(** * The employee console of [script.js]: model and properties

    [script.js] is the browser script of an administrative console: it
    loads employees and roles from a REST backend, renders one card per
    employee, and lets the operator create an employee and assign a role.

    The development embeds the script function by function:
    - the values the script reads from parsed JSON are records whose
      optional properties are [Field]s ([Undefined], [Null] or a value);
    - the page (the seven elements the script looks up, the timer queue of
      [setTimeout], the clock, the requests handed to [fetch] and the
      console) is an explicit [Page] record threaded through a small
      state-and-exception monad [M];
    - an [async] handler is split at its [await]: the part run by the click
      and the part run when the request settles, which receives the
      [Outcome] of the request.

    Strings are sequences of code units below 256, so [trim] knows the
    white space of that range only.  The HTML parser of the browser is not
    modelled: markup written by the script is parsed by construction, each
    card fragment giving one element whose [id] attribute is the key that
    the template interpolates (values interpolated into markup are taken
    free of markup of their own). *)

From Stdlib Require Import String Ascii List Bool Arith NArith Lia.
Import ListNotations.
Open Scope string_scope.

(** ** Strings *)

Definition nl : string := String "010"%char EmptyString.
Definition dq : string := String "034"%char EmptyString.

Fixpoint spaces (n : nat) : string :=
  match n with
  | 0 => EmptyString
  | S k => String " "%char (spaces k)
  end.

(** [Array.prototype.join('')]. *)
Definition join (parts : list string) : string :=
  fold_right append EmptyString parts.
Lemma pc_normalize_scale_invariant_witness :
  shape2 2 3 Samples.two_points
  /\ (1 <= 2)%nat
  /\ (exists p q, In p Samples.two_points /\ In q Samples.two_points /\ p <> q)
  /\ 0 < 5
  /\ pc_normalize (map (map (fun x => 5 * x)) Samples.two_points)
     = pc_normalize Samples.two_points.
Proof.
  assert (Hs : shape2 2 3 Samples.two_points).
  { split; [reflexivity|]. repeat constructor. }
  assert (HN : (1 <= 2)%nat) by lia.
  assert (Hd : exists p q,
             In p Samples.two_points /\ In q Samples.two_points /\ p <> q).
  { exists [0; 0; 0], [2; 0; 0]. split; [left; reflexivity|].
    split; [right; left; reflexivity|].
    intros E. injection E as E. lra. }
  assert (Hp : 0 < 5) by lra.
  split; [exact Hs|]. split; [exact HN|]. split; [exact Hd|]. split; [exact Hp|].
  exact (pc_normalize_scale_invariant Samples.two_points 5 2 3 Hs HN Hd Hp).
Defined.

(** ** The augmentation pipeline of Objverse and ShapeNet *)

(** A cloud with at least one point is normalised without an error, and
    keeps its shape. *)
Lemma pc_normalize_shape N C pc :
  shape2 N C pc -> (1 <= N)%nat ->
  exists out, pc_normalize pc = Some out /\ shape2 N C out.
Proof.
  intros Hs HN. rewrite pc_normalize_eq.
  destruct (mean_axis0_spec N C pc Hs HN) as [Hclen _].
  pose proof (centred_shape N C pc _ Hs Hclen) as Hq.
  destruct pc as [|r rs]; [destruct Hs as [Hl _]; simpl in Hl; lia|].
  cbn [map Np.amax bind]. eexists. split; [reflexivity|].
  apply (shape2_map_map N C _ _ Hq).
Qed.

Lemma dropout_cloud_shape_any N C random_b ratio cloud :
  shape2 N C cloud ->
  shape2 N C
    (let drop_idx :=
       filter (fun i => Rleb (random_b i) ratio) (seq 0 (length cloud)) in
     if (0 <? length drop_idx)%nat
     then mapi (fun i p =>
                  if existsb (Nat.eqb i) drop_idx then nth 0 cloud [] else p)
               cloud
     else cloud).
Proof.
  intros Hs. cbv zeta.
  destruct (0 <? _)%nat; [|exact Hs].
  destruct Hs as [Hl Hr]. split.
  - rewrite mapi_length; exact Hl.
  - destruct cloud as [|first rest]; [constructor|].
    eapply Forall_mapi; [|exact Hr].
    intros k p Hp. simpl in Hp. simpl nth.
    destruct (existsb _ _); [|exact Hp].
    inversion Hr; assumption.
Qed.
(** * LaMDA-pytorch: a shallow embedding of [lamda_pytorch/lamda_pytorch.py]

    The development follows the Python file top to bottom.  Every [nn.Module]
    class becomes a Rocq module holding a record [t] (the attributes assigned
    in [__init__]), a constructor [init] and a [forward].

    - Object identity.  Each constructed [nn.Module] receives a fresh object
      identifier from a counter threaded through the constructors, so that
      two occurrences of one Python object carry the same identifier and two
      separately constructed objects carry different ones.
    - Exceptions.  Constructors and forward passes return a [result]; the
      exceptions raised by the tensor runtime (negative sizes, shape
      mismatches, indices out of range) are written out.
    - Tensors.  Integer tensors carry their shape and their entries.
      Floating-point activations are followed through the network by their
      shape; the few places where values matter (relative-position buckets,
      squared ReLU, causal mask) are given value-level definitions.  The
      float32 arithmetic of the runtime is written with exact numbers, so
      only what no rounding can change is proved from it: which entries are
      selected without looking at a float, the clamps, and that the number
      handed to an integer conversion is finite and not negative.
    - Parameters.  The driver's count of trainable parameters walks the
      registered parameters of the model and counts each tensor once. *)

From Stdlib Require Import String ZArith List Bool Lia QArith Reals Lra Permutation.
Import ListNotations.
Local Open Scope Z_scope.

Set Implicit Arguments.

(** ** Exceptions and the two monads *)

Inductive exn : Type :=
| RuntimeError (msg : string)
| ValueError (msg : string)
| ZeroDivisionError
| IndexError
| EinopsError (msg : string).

# # #

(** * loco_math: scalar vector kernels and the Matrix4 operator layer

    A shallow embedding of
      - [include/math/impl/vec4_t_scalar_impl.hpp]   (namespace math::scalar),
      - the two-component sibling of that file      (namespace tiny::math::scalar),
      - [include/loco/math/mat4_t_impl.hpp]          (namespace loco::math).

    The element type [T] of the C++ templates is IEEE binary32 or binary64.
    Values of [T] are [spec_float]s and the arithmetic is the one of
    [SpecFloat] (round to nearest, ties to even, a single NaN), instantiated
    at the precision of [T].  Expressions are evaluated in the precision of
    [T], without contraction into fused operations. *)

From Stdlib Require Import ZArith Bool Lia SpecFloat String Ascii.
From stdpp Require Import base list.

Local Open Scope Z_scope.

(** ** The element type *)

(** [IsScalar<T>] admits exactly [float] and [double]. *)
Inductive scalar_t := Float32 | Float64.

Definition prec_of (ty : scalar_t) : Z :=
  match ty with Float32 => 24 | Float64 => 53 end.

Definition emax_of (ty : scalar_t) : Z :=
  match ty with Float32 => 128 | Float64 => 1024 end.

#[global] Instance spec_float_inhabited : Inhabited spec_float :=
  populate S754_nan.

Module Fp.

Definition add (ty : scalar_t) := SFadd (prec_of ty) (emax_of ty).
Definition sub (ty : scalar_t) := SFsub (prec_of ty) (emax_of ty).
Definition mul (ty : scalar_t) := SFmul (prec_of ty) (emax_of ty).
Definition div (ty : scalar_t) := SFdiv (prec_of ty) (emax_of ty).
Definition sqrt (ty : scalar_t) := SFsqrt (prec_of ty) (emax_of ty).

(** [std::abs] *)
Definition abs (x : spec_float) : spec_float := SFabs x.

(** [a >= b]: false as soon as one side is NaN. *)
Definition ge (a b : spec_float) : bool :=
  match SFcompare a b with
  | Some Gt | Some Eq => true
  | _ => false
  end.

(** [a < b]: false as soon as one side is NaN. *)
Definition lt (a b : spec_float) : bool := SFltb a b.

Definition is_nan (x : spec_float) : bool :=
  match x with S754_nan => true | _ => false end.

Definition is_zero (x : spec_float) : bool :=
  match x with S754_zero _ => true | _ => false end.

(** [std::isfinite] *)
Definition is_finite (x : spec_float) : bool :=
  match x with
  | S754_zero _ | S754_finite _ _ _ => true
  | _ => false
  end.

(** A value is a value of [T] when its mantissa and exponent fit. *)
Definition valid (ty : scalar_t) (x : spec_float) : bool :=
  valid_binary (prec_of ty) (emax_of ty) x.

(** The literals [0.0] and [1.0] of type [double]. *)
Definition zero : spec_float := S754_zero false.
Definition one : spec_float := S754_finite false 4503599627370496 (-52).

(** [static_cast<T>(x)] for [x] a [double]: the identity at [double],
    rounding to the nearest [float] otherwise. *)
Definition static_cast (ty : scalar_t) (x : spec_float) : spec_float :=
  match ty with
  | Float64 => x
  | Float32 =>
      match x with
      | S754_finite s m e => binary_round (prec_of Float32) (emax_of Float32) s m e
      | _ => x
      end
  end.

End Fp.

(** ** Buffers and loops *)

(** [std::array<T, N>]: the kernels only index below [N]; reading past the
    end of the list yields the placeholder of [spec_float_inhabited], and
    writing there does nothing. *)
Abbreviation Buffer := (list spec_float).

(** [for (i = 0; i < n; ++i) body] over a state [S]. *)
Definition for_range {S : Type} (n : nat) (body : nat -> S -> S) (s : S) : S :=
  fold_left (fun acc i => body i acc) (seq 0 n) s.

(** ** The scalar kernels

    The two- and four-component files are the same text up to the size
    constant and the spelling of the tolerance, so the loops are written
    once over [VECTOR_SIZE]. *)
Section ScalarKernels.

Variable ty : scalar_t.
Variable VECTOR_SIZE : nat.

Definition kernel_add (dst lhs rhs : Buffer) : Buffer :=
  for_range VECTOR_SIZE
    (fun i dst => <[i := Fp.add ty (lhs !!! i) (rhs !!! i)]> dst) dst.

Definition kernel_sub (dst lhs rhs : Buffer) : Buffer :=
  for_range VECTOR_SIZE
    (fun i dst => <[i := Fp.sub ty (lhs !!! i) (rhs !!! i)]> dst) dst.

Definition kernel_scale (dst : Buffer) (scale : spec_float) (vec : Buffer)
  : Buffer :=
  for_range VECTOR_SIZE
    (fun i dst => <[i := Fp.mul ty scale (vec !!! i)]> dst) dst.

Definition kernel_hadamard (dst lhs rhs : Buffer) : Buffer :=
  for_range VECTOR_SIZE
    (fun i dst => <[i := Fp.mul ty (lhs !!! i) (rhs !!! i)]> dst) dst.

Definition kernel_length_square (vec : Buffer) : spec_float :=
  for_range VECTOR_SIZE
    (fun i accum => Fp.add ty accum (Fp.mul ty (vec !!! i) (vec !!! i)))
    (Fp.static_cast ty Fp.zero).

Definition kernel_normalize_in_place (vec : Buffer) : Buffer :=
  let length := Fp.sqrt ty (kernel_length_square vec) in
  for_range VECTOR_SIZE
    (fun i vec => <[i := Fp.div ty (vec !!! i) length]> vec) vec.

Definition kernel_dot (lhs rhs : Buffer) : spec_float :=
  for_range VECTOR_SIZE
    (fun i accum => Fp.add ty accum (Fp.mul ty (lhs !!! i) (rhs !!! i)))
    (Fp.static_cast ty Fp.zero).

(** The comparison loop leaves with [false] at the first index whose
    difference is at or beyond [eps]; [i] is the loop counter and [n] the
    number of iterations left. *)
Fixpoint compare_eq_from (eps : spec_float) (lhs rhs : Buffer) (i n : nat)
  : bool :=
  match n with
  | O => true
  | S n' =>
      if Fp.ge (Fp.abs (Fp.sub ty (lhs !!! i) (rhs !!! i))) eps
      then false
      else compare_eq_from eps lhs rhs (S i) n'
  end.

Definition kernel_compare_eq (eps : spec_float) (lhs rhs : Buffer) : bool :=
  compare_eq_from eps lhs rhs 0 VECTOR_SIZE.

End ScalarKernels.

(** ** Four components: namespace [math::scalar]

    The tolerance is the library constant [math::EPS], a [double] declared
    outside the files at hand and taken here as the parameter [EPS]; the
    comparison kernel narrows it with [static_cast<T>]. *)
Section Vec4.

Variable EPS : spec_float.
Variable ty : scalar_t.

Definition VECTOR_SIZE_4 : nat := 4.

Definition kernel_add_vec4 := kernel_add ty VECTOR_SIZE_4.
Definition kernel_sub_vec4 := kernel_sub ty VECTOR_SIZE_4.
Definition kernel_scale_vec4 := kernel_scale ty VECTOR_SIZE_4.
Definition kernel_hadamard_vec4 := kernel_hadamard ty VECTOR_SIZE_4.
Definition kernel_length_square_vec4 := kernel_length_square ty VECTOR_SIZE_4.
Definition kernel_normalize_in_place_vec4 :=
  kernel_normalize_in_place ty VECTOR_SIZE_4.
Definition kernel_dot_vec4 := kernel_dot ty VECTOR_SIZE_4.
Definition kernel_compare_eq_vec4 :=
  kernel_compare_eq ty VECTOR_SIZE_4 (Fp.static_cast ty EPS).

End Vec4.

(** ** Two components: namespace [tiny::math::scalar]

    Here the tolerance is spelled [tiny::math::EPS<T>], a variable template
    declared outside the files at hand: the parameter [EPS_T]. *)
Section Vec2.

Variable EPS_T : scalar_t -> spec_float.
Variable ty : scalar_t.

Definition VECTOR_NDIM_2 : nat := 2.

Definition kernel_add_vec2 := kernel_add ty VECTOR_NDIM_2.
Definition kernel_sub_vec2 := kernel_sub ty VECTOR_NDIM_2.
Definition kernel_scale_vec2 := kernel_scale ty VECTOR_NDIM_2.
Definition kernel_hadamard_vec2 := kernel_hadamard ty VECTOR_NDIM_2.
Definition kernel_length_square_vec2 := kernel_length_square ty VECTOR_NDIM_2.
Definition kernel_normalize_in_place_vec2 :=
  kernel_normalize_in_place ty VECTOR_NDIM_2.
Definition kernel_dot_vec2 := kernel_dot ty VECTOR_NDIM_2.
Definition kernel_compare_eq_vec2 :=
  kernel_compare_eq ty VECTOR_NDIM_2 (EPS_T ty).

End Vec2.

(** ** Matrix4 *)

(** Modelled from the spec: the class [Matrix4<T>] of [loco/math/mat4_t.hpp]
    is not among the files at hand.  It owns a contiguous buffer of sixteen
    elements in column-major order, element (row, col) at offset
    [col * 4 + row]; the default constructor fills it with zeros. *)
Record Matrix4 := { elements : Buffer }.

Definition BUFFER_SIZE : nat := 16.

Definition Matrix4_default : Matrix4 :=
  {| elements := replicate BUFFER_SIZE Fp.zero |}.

# # #

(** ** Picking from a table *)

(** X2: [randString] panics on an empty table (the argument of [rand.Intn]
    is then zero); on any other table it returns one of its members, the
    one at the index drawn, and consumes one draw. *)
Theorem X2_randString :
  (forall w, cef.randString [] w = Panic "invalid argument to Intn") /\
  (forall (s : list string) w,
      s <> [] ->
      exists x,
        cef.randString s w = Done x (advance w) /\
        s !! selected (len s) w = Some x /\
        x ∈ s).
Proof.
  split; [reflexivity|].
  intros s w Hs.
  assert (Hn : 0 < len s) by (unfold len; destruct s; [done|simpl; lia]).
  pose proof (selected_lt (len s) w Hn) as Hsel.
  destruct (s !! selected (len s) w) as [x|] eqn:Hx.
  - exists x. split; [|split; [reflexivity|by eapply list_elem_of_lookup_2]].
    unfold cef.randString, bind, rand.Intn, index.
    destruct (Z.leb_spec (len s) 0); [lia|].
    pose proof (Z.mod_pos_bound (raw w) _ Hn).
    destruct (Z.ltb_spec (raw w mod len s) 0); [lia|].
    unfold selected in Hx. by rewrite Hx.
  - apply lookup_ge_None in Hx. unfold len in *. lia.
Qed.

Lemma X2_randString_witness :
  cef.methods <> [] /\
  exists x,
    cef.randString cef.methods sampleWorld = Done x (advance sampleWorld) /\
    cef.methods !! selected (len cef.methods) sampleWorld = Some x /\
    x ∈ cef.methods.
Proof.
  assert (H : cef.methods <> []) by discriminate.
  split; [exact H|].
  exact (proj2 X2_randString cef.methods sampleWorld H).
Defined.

# # #

**Problem description:**
Lines holding "sqrt" are the ones to copy; find all of them in the listing.

**Output of the exercise:**
Definition sqrt (ty : scalar_t) := SFsqrt (prec_of ty) (emax_of ty).
  let length := Fp.sqrt ty (kernel_length_square vec) in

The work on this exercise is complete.